- [Dataset content]:
(* ===== verification/AwgNet.v ===== *)
(** * IPv4 networks of the AmneziaWG manager

    [awg_manager/src/ipnet.rs]: the part of Python's [ipaddress] the manager uses. Addresses and
    masks are [u32]s ([u128]s for IPv6), with the shifts in their width. *)

From S2P Require Import Prelude Utf8 Numeric PyText IpAddr StdNet.

Local Open Scope N_scope.

Definition U32_MAX : N := 2 ^ 32 - 1.
Definition U128_MAX : N := 2 ^ 128 - 1.
Definition slash : Ascii.ascii := "/"%char.
Definition percent : Ascii.ascii := "%"%char.

(** ** Addresses *)

(** One octet of [parse_v4]. *)
Definition v4_octet (octet : string) : option N :=
  if str_empty octet || (3 <? String.length octet)%nat || negb (forallb_s is_digit octet) then None
  else if negb (octet =?s "0") && starts_with_zero octet then None
  else
    byte ← Z.to_N <$> parse_u32 octet;
    if 255 <? byte then None else Some byte.

Fixpoint v4_octets (octets : list string) (value : N) : option N :=
  match octets with
  | [] => Some value
  | octet :: rest => byte ← v4_octet octet; v4_octets rest (N.lor ((N.shiftl value 8) mod 2 ^ 32) byte)
  end.

Definition parse_v4 (text : string) : option N :=
  let octets := split_byte dot text in
  if negb (length octets =? 4)%nat then None else v4_octets octets 0.

Definition format_v4 (value : N) : string := ipv4_str value.

Definition parse_v6 (text : string) : option N :=
  let '(address, scope) := match split_once percent text with
                           | Some (address, scope) => (address, Some scope)
                           | None => (text, None)
                           end in
  if match scope with Some scope => str_empty scope || contains_s "%" scope | None => false end then None
  else parse_ipv6 address.

Definition is_ip_address (text : string) : bool :=
  match parse_v4 text with Some _ => true | None => match parse_v6 text with Some _ => true | None => false end end.

(** ** Prefixes and masks *)

Definition prefix_digits (text : string) (max : N) : option N :=
  if str_empty text || negb (forallb_s is_digit text) then None
  else match Z.to_N <$> parse_u32 text with
       | Some prefix => if prefix <=? max then Some prefix else None
       | None => None
       end.

(** [u32::trailing_zeros] of a number that is not 0. *)
Fixpoint trailing_zeros (p : positive) : N :=
  match p with xO q => N.succ (trailing_zeros q) | _ => 0 end.

Definition prefix_from_mask (mask : N) : option N :=
  let zeros := match mask with N0 => 32 | Npos p => trailing_zeros p end in
  let prefix := 32 - zeros in
  let ones := if zeros =? 32 then 0 else N.shiftr mask zeros in
  let expected := if prefix =? 0 then 0 else N.shiftr U32_MAX (32 - prefix) in
  if ones =? expected then Some prefix else None.

(** [!mask]. *)
Definition not32 (mask : N) : N := N.lxor mask U32_MAX.

(** ** Networks *)

Record Ipv4Net := { network : N; prefix : N }.

#[export] Instance Ipv4Net_eq_dec : EqDecision Ipv4Net.
Proof. solve_decision. Defined.

Definition mask (n : Ipv4Net) : N :=
  if prefix n =? 0 then 0 else (N.shiftl U32_MAX (32 - prefix n)) mod 2 ^ 32.

Definition broadcast (n : Ipv4Net) : N := N.lor (network n) (not32 (mask n)).

Definition contains (n : Ipv4Net) (address : N) : bool := N.land address (mask n) =? network n.

Definition subnet_of (n other : Ipv4Net) : bool :=
  (network other <=? network n) && (broadcast n <=? broadcast other).

Definition overlaps (n other : Ipv4Net) : bool :=
  contains n (network other) || contains n (broadcast other) || contains other (network n) || contains other (broadcast n).

(** [u32] addition: the release build wraps. *)
Definition gateway (n : Ipv4Net) : N := (network n + 1) mod 2 ^ 32.

(** [first..=last]. *)
Definition addresses (first last : N) : list N :=
  map (fun i => first + N.of_nat i) (seq 0 (N.to_nat (last + 1 - first))).

Definition hosts (n : Ipv4Net) : list N :=
  if 31 <=? prefix n then addresses (network n) (broadcast n)
  else addresses (network n + 1) (broadcast n - 1).

(** [Display]. *)
Definition net_str (n : Ipv4Net) : string := format_v4 (network n) +:+ "/" +:+ fmt_N (prefix n).

Inductive Network := V4 (n : Ipv4Net) | V6.

Definition parse_v4_network (text : string) (strict : bool) : option Ipv4Net :=
  let parts := split_byte slash text in
  if (2 <? length parts)%nat then None else
  address ← head parts ≫= parse_v4;
  prefix ← match nth_error parts 1 with
           | None => Some 32
           | Some raw =>
               match prefix_digits raw 32 with
               | Some prefix => Some prefix
               | None =>
                   m ← parse_v4 raw;
                   match prefix_from_mask m with Some p => Some p | None => prefix_from_mask (not32 m) end
               end
           end;
  let net := {| network := address; prefix := prefix |} in
  let masked := N.land address (mask net) in
  if strict && negb (masked =? address) then None
  else Some {| network := masked; prefix := prefix |}.

Definition parse_v6_network (text : string) (strict : bool) : bool :=
  let parts := split_byte slash text in
  if (2 <? length parts)%nat then false else
  match head parts ≫= parse_v6 with
  | None => false
  | Some address =>
      match (match nth_error parts 1 with None => Some 128 | Some raw => prefix_digits raw 128 end) with
      | None => false
      | Some prefix =>
          let m := if prefix =? 0 then 0 else (N.shiftl U128_MAX (128 - prefix)) mod 2 ^ 128 in
          negb strict || (N.land address m =? address)
      end
  end.

Definition ip_network (text : string) (strict : bool) : option Network :=
  match parse_v4_network text strict with
  | Some net => Some (V4 net)
  | None => if parse_v6_network text strict then Some V6 else None
  end.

- [What is being asked]: Copy the listing above. Match every line exactly.

- [Task answer]:
(* ===== verification/AwgNet.v ===== *)
(** * IPv4 networks of the AmneziaWG manager

    [awg_manager/src/ipnet.rs]: the part of Python's [ipaddress] the manager uses. Addresses and
    masks are [u32]s ([u128]s for IPv6), with the shifts in their width. *)

From S2P Require Import Prelude Utf8 Numeric PyText IpAddr StdNet.

Local Open Scope N_scope.

Definition U32_MAX : N := 2 ^ 32 - 1.
Definition U128_MAX : N := 2 ^ 128 - 1.
Definition slash : Ascii.ascii := "/"%char.
Definition percent : Ascii.ascii := "%"%char.

(** ** Addresses *)

(** One octet of [parse_v4]. *)
Definition v4_octet (octet : string) : option N :=
  if str_empty octet || (3 <? String.length octet)%nat || negb (forallb_s is_digit octet) then None
  else if negb (octet =?s "0") && starts_with_zero octet then None
  else
    byte ← Z.to_N <$> parse_u32 octet;
    if 255 <? byte then None else Some byte.

Fixpoint v4_octets (octets : list string) (value : N) : option N :=
  match octets with
  | [] => Some value
  | octet :: rest => byte ← v4_octet octet; v4_octets rest (N.lor ((N.shiftl value 8) mod 2 ^ 32) byte)
  end.

Definition parse_v4 (text : string) : option N :=
  let octets := split_byte dot text in
  if negb (length octets =? 4)%nat then None else v4_octets octets 0.

Definition format_v4 (value : N) : string := ipv4_str value.

Definition parse_v6 (text : string) : option N :=
  let '(address, scope) := match split_once percent text with
                           | Some (address, scope) => (address, Some scope)
                           | None => (text, None)
                           end in
  if match scope with Some scope => str_empty scope || contains_s "%" scope | None => false end then None
  else parse_ipv6 address.

Definition is_ip_address (text : string) : bool :=
  match parse_v4 text with Some _ => true | None => match parse_v6 text with Some _ => true | None => false end end.

(** ** Prefixes and masks *)

Definition prefix_digits (text : string) (max : N) : option N :=
  if str_empty text || negb (forallb_s is_digit text) then None
  else match Z.to_N <$> parse_u32 text with
       | Some prefix => if prefix <=? max then Some prefix else None
       | None => None
       end.

(** [u32::trailing_zeros] of a number that is not 0. *)
Fixpoint trailing_zeros (p : positive) : N :=
  match p with xO q => N.succ (trailing_zeros q) | _ => 0 end.

Definition prefix_from_mask (mask : N) : option N :=
  let zeros := match mask with N0 => 32 | Npos p => trailing_zeros p end in
  let prefix := 32 - zeros in
  let ones := if zeros =? 32 then 0 else N.shiftr mask zeros in
  let expected := if prefix =? 0 then 0 else N.shiftr U32_MAX (32 - prefix) in
  if ones =? expected then Some prefix else None.

(** [!mask]. *)
Definition not32 (mask : N) : N := N.lxor mask U32_MAX.

(** ** Networks *)

Record Ipv4Net := { network : N; prefix : N }.

#[export] Instance Ipv4Net_eq_dec : EqDecision Ipv4Net.
Proof. solve_decision. Defined.

Definition mask (n : Ipv4Net) : N :=
  if prefix n =? 0 then 0 else (N.shiftl U32_MAX (32 - prefix n)) mod 2 ^ 32.

Definition broadcast (n : Ipv4Net) : N := N.lor (network n) (not32 (mask n)).

Definition contains (n : Ipv4Net) (address : N) : bool := N.land address (mask n) =? network n.

Definition subnet_of (n other : Ipv4Net) : bool :=
  (network other <=? network n) && (broadcast n <=? broadcast other).

Definition overlaps (n other : Ipv4Net) : bool :=
  contains n (network other) || contains n (broadcast other) || contains other (network n) || contains other (broadcast n).

(** [u32] addition: the release build wraps. *)
Definition gateway (n : Ipv4Net) : N := (network n + 1) mod 2 ^ 32.

(** [first..=last]. *)
Definition addresses (first last : N) : list N :=
  map (fun i => first + N.of_nat i) (seq 0 (N.to_nat (last + 1 - first))).

Definition hosts (n : Ipv4Net) : list N :=
  if 31 <=? prefix n then addresses (network n) (broadcast n)
  else addresses (network n + 1) (broadcast n - 1).

(** [Display]. *)
Definition net_str (n : Ipv4Net) : string := format_v4 (network n) +:+ "/" +:+ fmt_N (prefix n).

Inductive Network := V4 (n : Ipv4Net) | V6.

Definition parse_v4_network (text : string) (strict : bool) : option Ipv4Net :=
  let parts := split_byte slash text in
  if (2 <? length parts)%nat then None else
  address ← head parts ≫= parse_v4;
  prefix ← match nth_error parts 1 with
           | None => Some 32
           | Some raw =>
               match prefix_digits raw 32 with
               | Some prefix => Some prefix
               | None =>
                   m ← parse_v4 raw;
                   match prefix_from_mask m with Some p => Some p | None => prefix_from_mask (not32 m) end
               end
           end;
  let net := {| network := address; prefix := prefix |} in
  let masked := N.land address (mask net) in
  if strict && negb (masked =? address) then None
  else Some {| network := masked; prefix := prefix |}.

Definition parse_v6_network (text : string) (strict : bool) : bool :=
  let parts := split_byte slash text in
  if (2 <? length parts)%nat then false else
  match head parts ≫= parse_v6 with
  | None => false
  | Some address =>
      match (match nth_error parts 1 with None => Some 128 | Some raw => prefix_digits raw 128 end) with
      | None => false
      | Some prefix =>
          let m := if prefix =? 0 then 0 else (N.shiftl U128_MAX (128 - prefix)) mod 2 ^ 128 in
          negb strict || (N.land address m =? address)
      end
  end.

Definition ip_network (text : string) (strict : bool) : option Network :=
  match parse_v4_network text strict with
  | Some net => Some (V4 net)
  | None => if parse_v6_network text strict then Some V6 else None
  end.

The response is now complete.